Biomarkers are not only important measurement tools to evaluate the efficacy of an intervention, but also to help classify patients into categories that are reproducible and have predictive validity. The most common clinical biomarkers used in multisite trials of alcohol use disorder are urine metabolites of alcohol, including ETG (ethyl glucuronide; a marker or recent use) and CDT (carbohydrate-deficient transferrin; a marker of cumulative use over several weeks). To date, no clinical trials of TMS or tDCS have incorporated these measures, and they will be required to compare the efficacy of non-invasive brain stimulation to other currently available AUD treatments.

Consider Neural Architecture

Understanding the potential efficacy of new treatments is predicated on the understanding of underlying mechanisms.

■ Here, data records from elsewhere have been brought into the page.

Lemma group_writes k pre g post st st' ws fin :
  keys_in (fun k' => k' <> k) pre -> keys_in (fun k' => k' = k) g -> keys_in (fun k' => k' <> k) post -> free_of k st ->
  steps cmp j covering st (pre ++ g ++ post) = Ok (st', ws) -> flushes (sp_pending st') fin ->
  exists p wg fw, grun j false false None (unmasked cmp j covering (fresh_seqs None g)) = Ok (p, wg) /\
    flushes p fw /\ of_key k (ws ++ fin) = of_key k (wg ++ fw).
Proof.
  intros H1 H2 H3 Hfree Hs Hfin. apply steps_app in Hs as (st1 & w1 & w23 & Hs1 & Hs & ->).
  apply steps_app in Hs as (st2 & w2 & w3 & Hs2 & Hs3 & ->).
  destruct (steps_in (fun k' => k' <> k) _ _ _ _ (proj2 (proj2 (proj2 Hfree))) H1 Hs1) as [Hp1 Hw1].
  pose proof (steps_free k _ _ _ _ H1 Hfree Hs1) as Hfree1.
  destruct (decide (g = [])) as [->|Hne].
  - injection Hs2 as <- <-. destruct (steps_in (fun k' => k' <> k) _ _ _ _ Hp1 H3 Hs3) as [Hp3 Hw3].
    exists None, [], []. conj_split; [done..|]. assert (keys_in (fun k' => k' <> k) fin) as Hf by by eapply (flush_in (fun k' => k' <> k)).
    cbn [app]. by rewrite !of_key_app, (of_key_none k w1), (of_key_none k w3), (of_key_none k fin).
  - destruct (group_enter k g st1 st2 w2 H2 Hfree1 Hs2 Hne) as (fl & wg & -> & Hfl & Hg & Hpg).
    destruct (tail_flush k post st2 st' w3 fin Hpg H3 Hs3 Hfin) as (fw & rest & Hfw & E & Hrest).
    exists (sp_pending st2), wg, fw. conj_split; [done..|].
    rewrite <- !app_assoc, E, !of_key_app. by rewrite (of_key_none k w1), (of_key_none k fl), (of_key_none k rest), app_nil_r.
Qed.
End Keys.

(** ** The merge of the inputs *)

Section Merge.
Context (cmp : Comparator) `{!TotalOrder cmp}.

Definition entry_le (a b : Entry) : Prop := entry_lt cmp a b \/ (e_key a = e_key b /\ e_seq a = e_seq b).

Lemma entry_le_alt a b : entry_le a b <-> klt cmp (e_key a) (e_key b) \/ (e_key a = e_key b /\ e_seq b <= e_seq a).
Proof.
  unfold entry_le, entry_lt. split.
  - intros [[H|[H1 H2]]|[H1 H2]]; [by left|right; split; [done|lia]..].
  - intros [H|[H1 H2]]; [by left; left|]. destruct (Z.eq_dec (e_seq a) (e_seq b)); [by right|].
    left. right. split; [done|lia].
Qed.

Lemma entry_le_refl a : entry_le a a.
Proof. by right. Qed.

Lemma entry_le_trans a b c : entry_le a b -> entry_le b c -> entry_le a c.
Proof.
  rewrite !entry_le_alt. intros [H1|[H1 H1']] [H2|[H2 H2']].
  - left. exact (klt_trans cmp _ _ _ H1 H2).
  - left. by rewrite <- H2.
  - left. by rewrite H1.
  - right. split; [congruence|lia].
Qed.

Lemma before_lt a b : before cmp a (e_key b) (e_seq b) = true <-> entry_lt cmp a b.
Proof.
  unfold before, entry_lt, klt. destruct (compare cmp (e_key a) (e_key b)) eqn:E.
  - apply (kcompare_eq cmp) in E. rewrite Z.ltb_lt. split; [auto|]. by intros [|[_ ?]].
  - split; [by left|done].
  - split; [done|]. intros [|[Hk _]]; [done|]. apply (kcompare_eq cmp) in Hk. congruence.
Qed.

Lemma not_before_le a b : before cmp a (e_key b) (e_seq b) = false -> entry_le b a.
Proof.
  intros H. apply entry_le_alt. destruct (decide (e_key a = e_key b)) as [E|E].
  - right. split; [done|]. destruct (Z.le_gt_cases (e_seq a) (e_seq b)) as [Hs|Hs]; [done|].
    rewrite (proj2 (before_lt a b)) in H; [done|]. right. split; [done|lia].
  - left. destruct (compare cmp (e_key a) (e_key b)) eqn:Ec; [by apply (kcompare_eq cmp) in Ec| |].
    + rewrite (proj2 (before_lt a b)) in H; [done|by left].
    + apply (not_kle cmp). unfold kle. rewrite Ec. auto.
Qed.

(** The least of the inputs' first entries. *)
Definition least_head (its : list Iter) (e : Entry) : Prop :=
  forall it e' rest, it ∈ its -> it_rest it = e' :: rest -> entry_le e e'.

Lemma better_spec (i : nat) (h : Entry) (best : option (nat * Entry)) :
  let nb := match best with
            | None => Some (i, h)
            | Some (_, p) => if before cmp h (e_key p) (e_seq p) then Some (i, h) else best
            end in
  (nb = Some (i, h) \/ nb = best) /\
  (forall bi be, nb = Some (bi, be) -> entry_le be h /\ forall bi' be', best = Some (bi', be') -> entry_le be be') /\
  nb <> None.
Proof.
  destruct best as [[pi p]|]; cbn.
  - destruct (before cmp h (e_key p) (e_seq p)) eqn:Eb.
    + conj_split; [by left| |done]. intros ? ? [= <- <-]. split; [apply entry_le_refl|]. intros ? ? [= <- <-].
      left. by apply before_lt.
    + conj_split; [by right| |done]. intros ? ? [= <- <-]. split; [by apply not_before_le|]. intros ? ? [= <- <-].
      apply entry_le_refl.
  - conj_split; [by left| |done]. intros ? ? [= <- <-]. split; [apply entry_le_refl|done].
Qed.

Lemma smallest_from_spec its : forall i best r,
  smallest_from cmp its i best = Ok r ->
  match r with
  | None => best = None /\ Forall (fun it => it_rest it = []) its
  | Some (ix, e) =>
      (best = Some (ix, e) \/ exists m it rest, ix = (i + m)%nat /\ its !! m = Some it /\ it_rest it = e :: rest) /\
      (forall bi be, best = Some (bi, be) -> entry_le e be) /\ least_head its e
  end.
Proof.
  induction its as [|it its IH]; intros i best r H; cbn [smallest_from] in H.
  { injection H as <-. destruct best as [[ix e]|]; [|by split; [|constructor]]. conj_split; [by left| |].
    - intros bi be [= <- <-]. apply entry_le_refl.
    - intros it e' rest Hin. by apply elem_of_nil in Hin. }
  destruct (it_rest it) as [|h t] eqn:Eh.
  - destruct (it_err it); [done|]. specialize (IH _ _ _ H). destruct r as [[ix e]|].
    + destruct IH as (IH1 & IH2 & IH3). conj_split; [|done|].
      * destruct IH1 as [?|(m & it' & rest & -> & ? & ?)]; [by left|]. right. exists (S m), it', rest. conj_split; [lia|done..].
      * intros it' e' rest Hin E. apply elem_of_cons in Hin as [->|Hin]; [congruence|by eapply IH3].
    + destruct IH as [? ?]. split; [done|by constructor].
  - specialize (IH _ _ _ H). destruct (better_spec i h best) as (N1 & N2 & N3).
    set (nb := match best with Some _ => _ | None => _ end) in *.
    clearbody nb. destruct nb as [[ni ne]|]; [|done]. destruct (N2 ni ne eq_refl) as [Nh Nb].
    destruct r as [[ix e]|]; [|by destruct IH]. destruct IH as (IH1 & IH2 & IH3). pose proof (IH2 _ _ eq_refl) as Hle. conj_split.
    + destruct IH1 as [[= -> ->]|(m & it' & rest & -> & ? & ?)].
      * destruct N1 as [[= -> ->]|N1]; [right; exists 0%nat, it, t; conj_split; [lia|done..]|by left].
      * right. exists (S m), it', rest. conj_split; [lia|done..].
    + intros bi be Eb. eapply entry_le_trans; [exact Hle|by eapply Nb].
    + intros it' e' rest Hin E. apply elem_of_cons in Hin as [->|Hin]; [|by eapply IH3].
      rewrite Eh in E. injection E as <- <-. by eapply entry_le_trans.
Qed.

Lemma past_upper_mono upper a b : past_upper cmp upper a = true -> kle cmp a b -> past_upper cmp upper b = true.
Proof. destruct upper; cbn; [done|rewrite !(is_gt_true cmp)|rewrite !(is_ge_true cmp)]; intros; korder. Qed.

Lemma advance_Permutation its i it e rest :
  its !! i = Some it -> it_rest it = e :: rest ->
  concat (map it_rest its) ≡ₚ e :: concat (map it_rest (alter iter_next i its)).
Proof.
  revert i. induction its as [|it' its IH]; intros [|i] Hl Hr; cbn in Hl; [done..| |].
  - injection Hl as ->. cbn. by rewrite Hr.
  - cbn. rewrite (IH i Hl Hr). symmetry. apply Permutation_middle.
Qed.

Lemma advance_sorted its i :
  Forall (fun it => run_sorted cmp (it_rest it)) its ->
  Forall (fun it => run_sorted cmp (it_rest it)) (alter iter_next i its).
Proof.
  intros H. apply Forall_alter; [done|]. intros it _ Hs. cbn. destruct (it_rest it) as [|e rest]; [done|].
  cbn. rewrite drop_0. by apply StronglySorted_inv in Hs as [? _].
Qed.

(** The entry [smallest_input] picks is at or before every entry left. *)
Lemma least_head_all its e x :
  Forall (fun it => run_sorted cmp (it_rest it)) its -> least_head its e -> x ∈ concat (map it_rest its) -> entry_le e x.
Proof.
  intros HF Hl Hx. apply elem_of_concat_map in Hx as (it & Hit & Hx).
  rewrite Forall_forall in HF. specialize (HF it Hit). destruct (it_rest it) as [|h t] eqn:Eh; [by apply elem_of_nil in Hx|].
  pose proof (Hl it h t Hit Eh) as Hh. apply elem_of_cons in Hx as [->|Hx]; [done|].
  eapply entry_le_trans; [exact Hh|]. left. apply StronglySorted_inv in HF as [_ HF]. rewrite Forall_forall in HF. by apply HF.
Qed.

Context (j : FrozenJob) (covering : list Fragment) (upper : Bound).

Definition below_upper (es : list Entry) (e : Entry) : Prop := e ∈ es /\ past_upper cmp upper (e_key e) = false.

Abbreviation under := (List.filter (fun e => negb (past_upper cmp upper (e_key e)))).

(** What the loop did when it ended: it took every entry below the upper bound, in order. *)
Lemma span_loop_stream fuel : forall its st b st' b',
  Forall (fun it => run_sorted cmp (it_rest it)) its ->
  span_loop cmp j covering upper fuel its st b = Some (Ok (st', b')) ->
  exists es ws, StronglySorted entry_le es /\ es ≡ₚ under (concat (map it_rest its)) /\
    steps cmp j covering st es = Ok (st', ws) /\ b' = fold_left (builder_write cmp) ws b.
Proof.
  induction fuel as [|fuel IH]; intros its st b st' b' HF H; [done|]. cbn [span_loop] in H.
  destruct (smallest_input cmp its) as [best|] eqn:Hb; [|done]. apply smallest_from_spec in Hb. destruct best as [[i e]|].
  - destruct Hb as ([?|(m & it & rest & -> & Hi & Hr)] & _ & Hl); [done|]. rewrite Nat.add_0_l in *.
    pose proof (advance_Permutation its m it e rest Hi Hr) as HP.
    pose proof (fun x => least_head_all its e x HF Hl) as Hmin.
    destruct (past_upper cmp upper (e_key e)) eqn:Eu.
    + injection H as <- <-. exists [], []. conj_split; [constructor| |done..]. rewrite lfilter_none; [done|].
      intros x Hx. apply negb_false_iff, (past_upper_mono upper (e_key e)); [done|].
      destruct (proj1 (entry_le_alt _ _) (Hmin x Hx)) as [Hk|[Hk _]]; [by apply klt_kle|rewrite Hk; by apply kle_refl].
    + destruct (span_step cmp j covering st e) as [[st1 ws1]|] eqn:H1; [|done].
      apply IH in H as (es & ws & Hs & Hin & Hst & ->); [|by apply advance_sorted].
      exists (e :: es), (ws1 ++ ws). cbn. rewrite H1. cbn. rewrite Hst. cbn. rewrite fold_left_app. conj_split; [|..|done|done].
      * constructor; [done|]. apply Forall_forall. intros x Hx. rewrite Hin in Hx. apply elem_of_lfilter in Hx as [Hx _].
        apply Hmin. rewrite HP. by right.
      * rewrite (lfilter_Permutation _ _ _ HP). cbn. rewrite Eu. cbn. by rewrite Hin.
  - injection H as <- <-. destruct Hb as [_ Hb]. exists [], []. conj_split; [constructor| |done..].
    replace (concat (map it_rest its)) with (@nil Entry); [done|]. clear IH HF. symmetry. induction Hb as [|it its E _ IH]; [done|]. cbn. by rewrite E.
Qed.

As magnetic and electrical stimulation targets the brain, it is critical to characterize neural elements underlying any observed changes. These include consideration of the structural composition and tissue distribution in the brain, such as the distance between the TMS coil and the stimulated cortex (commonly known as “coil-to-cortex” distance) as well as gray and white matter volume, as well as proxies of neural network integrity, such as functional connectivity and white matter tract integrity. For both TMS and tDCS, electrical field modeling is also required to ensure that actual brain targets are being engaged by stimulation. These elements have largely been absent from AUD research until recently. As an example of this potential, Hanlon et al. [69] recently demonstrated that over half of the individual variance in response to active stimulation (using continuous theta burst) among individuals with AUD could be accounted for by 3 features of neural architecture—the scalp-to-cortex distance, the gray matter volume in the region stimulated, and the white matter integrity (average fractional anisotropy) along the tract from the cortical target (frontal pole) to the subcortical target (striatum). Gray matter density and white matter integrity are also important factors in TMS signal propagation among cocaine users [70]. These new insights into the role of neural architecture may be a particularly important research question for the alcohol treatment field given that heavy alcohol users have pronounced, regionally specific white matter atrophy [8].

In closing, both TMS and tDCS hold significant potential for the treatment of AUD. Other emerging forms of these technologies, such as novel patterned TMS (e.g., theta burst TMS) and transcranial alternating current or random noise stimulation, may hold additional promise for individualized treatment of AUD. If proven safe and effective, these technologies could revolutionize care for patients suffering from AUD and related substance use disorders.